**Records to process:**
──────

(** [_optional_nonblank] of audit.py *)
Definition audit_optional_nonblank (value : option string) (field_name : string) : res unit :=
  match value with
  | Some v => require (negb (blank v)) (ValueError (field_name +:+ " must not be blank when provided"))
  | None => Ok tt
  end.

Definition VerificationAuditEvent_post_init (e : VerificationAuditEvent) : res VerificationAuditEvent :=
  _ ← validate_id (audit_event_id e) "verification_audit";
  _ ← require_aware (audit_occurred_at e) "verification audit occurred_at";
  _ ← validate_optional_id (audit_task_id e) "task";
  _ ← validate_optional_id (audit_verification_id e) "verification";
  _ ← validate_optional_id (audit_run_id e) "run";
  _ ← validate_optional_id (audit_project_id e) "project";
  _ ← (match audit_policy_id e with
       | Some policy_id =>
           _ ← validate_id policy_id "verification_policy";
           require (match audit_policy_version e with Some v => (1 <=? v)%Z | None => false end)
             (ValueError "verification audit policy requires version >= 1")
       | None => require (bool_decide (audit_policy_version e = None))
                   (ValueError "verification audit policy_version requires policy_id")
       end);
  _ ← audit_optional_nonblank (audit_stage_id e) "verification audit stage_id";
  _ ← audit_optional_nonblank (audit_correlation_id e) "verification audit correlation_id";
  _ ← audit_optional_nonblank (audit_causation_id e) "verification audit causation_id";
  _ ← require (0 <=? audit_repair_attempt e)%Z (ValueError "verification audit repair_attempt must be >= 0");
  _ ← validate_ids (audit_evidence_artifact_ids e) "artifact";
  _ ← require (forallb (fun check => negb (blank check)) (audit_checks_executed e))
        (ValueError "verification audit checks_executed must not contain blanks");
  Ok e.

──────

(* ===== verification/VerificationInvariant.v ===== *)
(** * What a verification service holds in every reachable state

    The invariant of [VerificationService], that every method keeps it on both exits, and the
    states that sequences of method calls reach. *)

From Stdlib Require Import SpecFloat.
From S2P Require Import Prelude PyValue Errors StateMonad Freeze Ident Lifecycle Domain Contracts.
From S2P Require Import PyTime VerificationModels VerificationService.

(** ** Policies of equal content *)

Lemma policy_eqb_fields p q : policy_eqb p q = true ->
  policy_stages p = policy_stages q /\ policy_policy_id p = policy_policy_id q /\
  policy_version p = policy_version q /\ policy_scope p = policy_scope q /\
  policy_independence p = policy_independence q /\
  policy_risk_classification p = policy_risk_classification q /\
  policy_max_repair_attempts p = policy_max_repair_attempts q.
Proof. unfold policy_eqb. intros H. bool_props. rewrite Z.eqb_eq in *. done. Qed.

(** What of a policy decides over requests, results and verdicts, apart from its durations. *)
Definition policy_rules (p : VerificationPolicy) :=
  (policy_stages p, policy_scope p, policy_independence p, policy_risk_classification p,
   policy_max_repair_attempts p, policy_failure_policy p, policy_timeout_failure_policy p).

──────

**Problem to solve:** Print only what lies in the material above starting at the line with "(** [_optional_nonblank] of audit.py *)" and ending at the line with "validate_optional_id (audit_project_id e)", every line exactly as given.

**Written solution:**
(** [_optional_nonblank] of audit.py *)
Definition audit_optional_nonblank (value : option string) (field_name : string) : res unit :=
  match value with
  | Some v => require (negb (blank v)) (ValueError (field_name +:+ " must not be blank when provided"))
  | None => Ok tt
  end.

Definition VerificationAuditEvent_post_init (e : VerificationAuditEvent) : res VerificationAuditEvent :=
  _ ← validate_id (audit_event_id e) "verification_audit";
  _ ← require_aware (audit_occurred_at e) "verification audit occurred_at";
  _ ← validate_optional_id (audit_task_id e) "task";
  _ ← validate_optional_id (audit_verification_id e) "verification";
  _ ← validate_optional_id (audit_run_id e) "run";
  _ ← validate_optional_id (audit_project_id e) "project";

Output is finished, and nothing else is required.